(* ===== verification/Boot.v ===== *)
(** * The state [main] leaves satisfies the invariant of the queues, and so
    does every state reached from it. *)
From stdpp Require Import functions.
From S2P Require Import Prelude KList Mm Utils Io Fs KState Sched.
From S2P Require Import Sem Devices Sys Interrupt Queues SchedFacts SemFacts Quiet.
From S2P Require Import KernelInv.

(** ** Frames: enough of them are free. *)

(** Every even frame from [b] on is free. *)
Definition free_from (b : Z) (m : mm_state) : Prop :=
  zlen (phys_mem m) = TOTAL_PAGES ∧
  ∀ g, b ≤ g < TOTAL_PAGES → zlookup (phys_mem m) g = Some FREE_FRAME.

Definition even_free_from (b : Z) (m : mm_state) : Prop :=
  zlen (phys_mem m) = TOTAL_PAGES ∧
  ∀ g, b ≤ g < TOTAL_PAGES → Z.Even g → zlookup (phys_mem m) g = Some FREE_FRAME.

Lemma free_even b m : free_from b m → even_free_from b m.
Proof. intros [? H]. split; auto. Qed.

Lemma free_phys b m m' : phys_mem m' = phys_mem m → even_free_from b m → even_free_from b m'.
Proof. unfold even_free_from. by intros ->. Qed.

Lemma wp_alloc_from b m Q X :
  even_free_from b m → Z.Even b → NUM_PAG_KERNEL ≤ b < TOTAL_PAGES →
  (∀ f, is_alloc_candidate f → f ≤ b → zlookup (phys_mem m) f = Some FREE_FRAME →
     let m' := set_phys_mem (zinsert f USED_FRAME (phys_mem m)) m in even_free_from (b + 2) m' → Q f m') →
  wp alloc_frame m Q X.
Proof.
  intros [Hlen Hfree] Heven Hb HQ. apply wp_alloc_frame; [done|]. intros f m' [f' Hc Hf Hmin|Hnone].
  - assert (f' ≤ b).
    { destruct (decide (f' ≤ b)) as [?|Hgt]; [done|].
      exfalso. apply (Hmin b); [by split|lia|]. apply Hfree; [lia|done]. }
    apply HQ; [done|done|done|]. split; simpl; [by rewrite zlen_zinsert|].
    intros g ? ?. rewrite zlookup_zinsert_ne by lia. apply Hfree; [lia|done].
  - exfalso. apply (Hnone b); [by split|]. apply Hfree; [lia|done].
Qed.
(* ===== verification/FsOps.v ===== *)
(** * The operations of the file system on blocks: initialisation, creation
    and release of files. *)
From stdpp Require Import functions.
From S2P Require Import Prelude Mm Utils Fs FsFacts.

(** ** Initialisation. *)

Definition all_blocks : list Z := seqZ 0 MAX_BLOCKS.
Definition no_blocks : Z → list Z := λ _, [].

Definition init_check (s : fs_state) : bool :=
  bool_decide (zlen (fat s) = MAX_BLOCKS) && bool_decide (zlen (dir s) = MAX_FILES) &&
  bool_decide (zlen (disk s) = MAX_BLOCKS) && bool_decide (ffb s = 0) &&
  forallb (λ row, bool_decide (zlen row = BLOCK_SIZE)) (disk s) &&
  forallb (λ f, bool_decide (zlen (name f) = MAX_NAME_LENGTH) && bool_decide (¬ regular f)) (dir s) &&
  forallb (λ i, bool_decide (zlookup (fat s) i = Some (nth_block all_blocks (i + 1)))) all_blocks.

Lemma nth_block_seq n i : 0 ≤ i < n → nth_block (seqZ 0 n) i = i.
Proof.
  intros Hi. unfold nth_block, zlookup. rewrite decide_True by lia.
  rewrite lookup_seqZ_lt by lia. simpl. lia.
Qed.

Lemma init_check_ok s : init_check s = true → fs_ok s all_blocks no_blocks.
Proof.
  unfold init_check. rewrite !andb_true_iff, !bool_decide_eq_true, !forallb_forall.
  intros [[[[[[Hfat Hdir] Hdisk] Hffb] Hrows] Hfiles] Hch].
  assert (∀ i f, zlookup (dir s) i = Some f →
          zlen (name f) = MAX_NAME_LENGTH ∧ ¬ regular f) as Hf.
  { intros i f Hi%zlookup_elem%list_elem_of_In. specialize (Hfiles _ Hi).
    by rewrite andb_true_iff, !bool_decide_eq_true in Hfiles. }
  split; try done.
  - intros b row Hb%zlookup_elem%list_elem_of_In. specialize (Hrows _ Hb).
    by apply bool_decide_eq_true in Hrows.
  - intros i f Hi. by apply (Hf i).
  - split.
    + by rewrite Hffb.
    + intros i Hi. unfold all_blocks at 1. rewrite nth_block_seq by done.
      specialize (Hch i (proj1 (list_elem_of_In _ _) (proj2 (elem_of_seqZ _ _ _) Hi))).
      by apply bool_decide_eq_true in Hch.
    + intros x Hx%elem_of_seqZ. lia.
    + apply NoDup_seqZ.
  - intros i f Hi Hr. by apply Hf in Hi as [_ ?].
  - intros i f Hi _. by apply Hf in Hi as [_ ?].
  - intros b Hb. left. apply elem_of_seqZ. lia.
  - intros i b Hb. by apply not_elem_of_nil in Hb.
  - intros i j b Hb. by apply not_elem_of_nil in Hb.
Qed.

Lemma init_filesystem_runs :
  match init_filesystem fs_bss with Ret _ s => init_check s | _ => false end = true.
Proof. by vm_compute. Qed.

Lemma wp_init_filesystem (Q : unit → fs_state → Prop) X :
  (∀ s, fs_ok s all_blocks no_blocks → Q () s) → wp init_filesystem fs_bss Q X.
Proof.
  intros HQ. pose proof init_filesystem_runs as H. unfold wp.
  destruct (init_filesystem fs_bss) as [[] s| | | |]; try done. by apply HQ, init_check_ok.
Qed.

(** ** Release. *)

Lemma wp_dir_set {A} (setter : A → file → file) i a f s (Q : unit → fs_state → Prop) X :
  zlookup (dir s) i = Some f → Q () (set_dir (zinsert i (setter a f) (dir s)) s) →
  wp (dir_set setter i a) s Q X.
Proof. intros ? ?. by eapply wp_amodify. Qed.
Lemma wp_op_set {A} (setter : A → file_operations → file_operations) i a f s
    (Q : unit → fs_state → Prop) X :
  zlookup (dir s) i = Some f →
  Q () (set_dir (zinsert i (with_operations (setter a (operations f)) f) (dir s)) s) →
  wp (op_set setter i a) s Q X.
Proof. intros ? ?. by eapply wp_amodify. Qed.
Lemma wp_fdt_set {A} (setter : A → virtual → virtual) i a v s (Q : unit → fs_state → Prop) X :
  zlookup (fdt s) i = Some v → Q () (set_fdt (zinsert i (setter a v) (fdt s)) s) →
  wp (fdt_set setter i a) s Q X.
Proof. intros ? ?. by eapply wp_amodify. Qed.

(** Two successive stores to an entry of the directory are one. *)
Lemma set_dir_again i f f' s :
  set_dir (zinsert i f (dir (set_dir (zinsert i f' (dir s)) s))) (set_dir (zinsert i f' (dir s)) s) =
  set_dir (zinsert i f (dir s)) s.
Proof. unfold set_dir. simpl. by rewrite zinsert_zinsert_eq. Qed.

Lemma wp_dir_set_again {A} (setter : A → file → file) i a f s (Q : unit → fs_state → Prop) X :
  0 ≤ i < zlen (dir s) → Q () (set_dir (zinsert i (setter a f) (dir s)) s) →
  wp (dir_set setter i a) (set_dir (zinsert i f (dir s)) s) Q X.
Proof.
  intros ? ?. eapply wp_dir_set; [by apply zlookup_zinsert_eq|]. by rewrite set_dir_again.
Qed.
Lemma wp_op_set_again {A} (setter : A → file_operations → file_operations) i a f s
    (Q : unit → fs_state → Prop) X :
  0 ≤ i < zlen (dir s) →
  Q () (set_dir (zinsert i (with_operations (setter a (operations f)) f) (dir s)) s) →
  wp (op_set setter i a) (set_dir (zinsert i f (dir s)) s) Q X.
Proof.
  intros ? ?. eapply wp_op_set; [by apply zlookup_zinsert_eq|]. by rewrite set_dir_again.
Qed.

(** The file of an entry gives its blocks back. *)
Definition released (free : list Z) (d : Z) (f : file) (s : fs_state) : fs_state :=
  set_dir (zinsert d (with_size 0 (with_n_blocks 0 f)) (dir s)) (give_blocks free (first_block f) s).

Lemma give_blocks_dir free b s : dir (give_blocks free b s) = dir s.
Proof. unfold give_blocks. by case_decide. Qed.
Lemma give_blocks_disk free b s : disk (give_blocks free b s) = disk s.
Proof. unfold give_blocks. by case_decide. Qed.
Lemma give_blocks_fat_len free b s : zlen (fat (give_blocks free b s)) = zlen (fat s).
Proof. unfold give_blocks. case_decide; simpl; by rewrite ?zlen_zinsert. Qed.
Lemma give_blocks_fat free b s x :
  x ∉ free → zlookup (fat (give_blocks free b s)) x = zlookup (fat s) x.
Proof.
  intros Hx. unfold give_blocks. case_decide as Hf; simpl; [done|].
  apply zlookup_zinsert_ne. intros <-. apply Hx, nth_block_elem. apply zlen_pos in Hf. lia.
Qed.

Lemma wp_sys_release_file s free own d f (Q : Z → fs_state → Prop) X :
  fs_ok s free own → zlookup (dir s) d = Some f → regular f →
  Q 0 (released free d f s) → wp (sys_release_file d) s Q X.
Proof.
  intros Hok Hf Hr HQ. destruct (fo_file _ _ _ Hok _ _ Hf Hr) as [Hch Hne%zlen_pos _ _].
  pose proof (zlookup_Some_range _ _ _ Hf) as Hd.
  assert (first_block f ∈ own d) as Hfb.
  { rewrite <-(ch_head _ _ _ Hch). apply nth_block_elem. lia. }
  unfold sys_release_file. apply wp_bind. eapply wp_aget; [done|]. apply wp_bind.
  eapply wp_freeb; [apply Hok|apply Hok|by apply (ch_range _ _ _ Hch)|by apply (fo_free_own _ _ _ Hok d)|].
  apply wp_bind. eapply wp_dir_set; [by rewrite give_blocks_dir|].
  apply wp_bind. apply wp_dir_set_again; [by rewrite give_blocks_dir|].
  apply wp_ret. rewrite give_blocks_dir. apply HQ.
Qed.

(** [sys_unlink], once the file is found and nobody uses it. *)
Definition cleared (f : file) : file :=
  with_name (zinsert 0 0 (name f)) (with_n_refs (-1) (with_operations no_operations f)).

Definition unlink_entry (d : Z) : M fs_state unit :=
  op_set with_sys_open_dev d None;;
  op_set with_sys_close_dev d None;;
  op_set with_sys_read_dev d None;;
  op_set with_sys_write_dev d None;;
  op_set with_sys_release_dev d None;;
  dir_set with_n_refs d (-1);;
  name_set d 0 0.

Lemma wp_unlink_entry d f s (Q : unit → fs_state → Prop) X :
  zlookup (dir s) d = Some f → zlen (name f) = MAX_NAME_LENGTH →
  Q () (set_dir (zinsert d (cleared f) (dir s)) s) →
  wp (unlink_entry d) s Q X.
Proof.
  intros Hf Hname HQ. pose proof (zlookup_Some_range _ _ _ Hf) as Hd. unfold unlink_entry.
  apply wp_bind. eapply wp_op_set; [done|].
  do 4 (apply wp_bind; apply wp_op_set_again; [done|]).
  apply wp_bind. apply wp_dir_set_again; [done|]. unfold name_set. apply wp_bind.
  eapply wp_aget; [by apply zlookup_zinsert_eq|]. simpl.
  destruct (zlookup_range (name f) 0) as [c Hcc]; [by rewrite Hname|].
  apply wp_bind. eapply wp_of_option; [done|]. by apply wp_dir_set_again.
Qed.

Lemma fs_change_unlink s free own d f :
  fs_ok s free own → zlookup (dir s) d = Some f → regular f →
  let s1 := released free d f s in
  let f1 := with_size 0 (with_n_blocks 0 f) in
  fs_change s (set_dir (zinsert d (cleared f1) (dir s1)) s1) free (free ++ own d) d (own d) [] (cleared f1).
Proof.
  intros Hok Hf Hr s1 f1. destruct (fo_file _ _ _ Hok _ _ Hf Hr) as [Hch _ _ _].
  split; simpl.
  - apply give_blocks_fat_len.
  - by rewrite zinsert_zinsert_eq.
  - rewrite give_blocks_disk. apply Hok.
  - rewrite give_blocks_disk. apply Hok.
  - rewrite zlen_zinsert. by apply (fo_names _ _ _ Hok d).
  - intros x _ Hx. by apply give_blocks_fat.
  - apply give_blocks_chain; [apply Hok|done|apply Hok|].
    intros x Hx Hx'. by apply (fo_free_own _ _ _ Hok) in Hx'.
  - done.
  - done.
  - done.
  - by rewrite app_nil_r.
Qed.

_Task objective_: Go through the material above and output exactly the lines from the one containing "Lemma give_blocks_fat free" through the one containing "with_name (zinsert 0".

_Completed task_:
Lemma give_blocks_fat free b s x :
  x ∉ free → zlookup (fat (give_blocks free b s)) x = zlookup (fat s) x.
Proof.
  intros Hx. unfold give_blocks. case_decide as Hf; simpl; [done|].
  apply zlookup_zinsert_ne. intros <-. apply Hx, nth_block_elem. apply zlen_pos in Hf. lia.
Qed.

Lemma wp_sys_release_file s free own d f (Q : Z → fs_state → Prop) X :
  fs_ok s free own → zlookup (dir s) d = Some f → regular f →
  Q 0 (released free d f s) → wp (sys_release_file d) s Q X.
Proof.
  intros Hok Hf Hr HQ. destruct (fo_file _ _ _ Hok _ _ Hf Hr) as [Hch Hne%zlen_pos _ _].
  pose proof (zlookup_Some_range _ _ _ Hf) as Hd.
  assert (first_block f ∈ own d) as Hfb.
  { rewrite <-(ch_head _ _ _ Hch). apply nth_block_elem. lia. }
  unfold sys_release_file. apply wp_bind. eapply wp_aget; [done|]. apply wp_bind.
  eapply wp_freeb; [apply Hok|apply Hok|by apply (ch_range _ _ _ Hch)|by apply (fo_free_own _ _ _ Hok d)|].
  apply wp_bind. eapply wp_dir_set; [by rewrite give_blocks_dir|].
  apply wp_bind. apply wp_dir_set_again; [by rewrite give_blocks_dir|].
  apply wp_ret. rewrite give_blocks_dir. apply HQ.
Qed.

(** [sys_unlink], once the file is found and nobody uses it. *)
Definition cleared (f : file) : file :=
  with_name (zinsert 0 0 (name f)) (with_n_refs (-1) (with_operations no_operations f)).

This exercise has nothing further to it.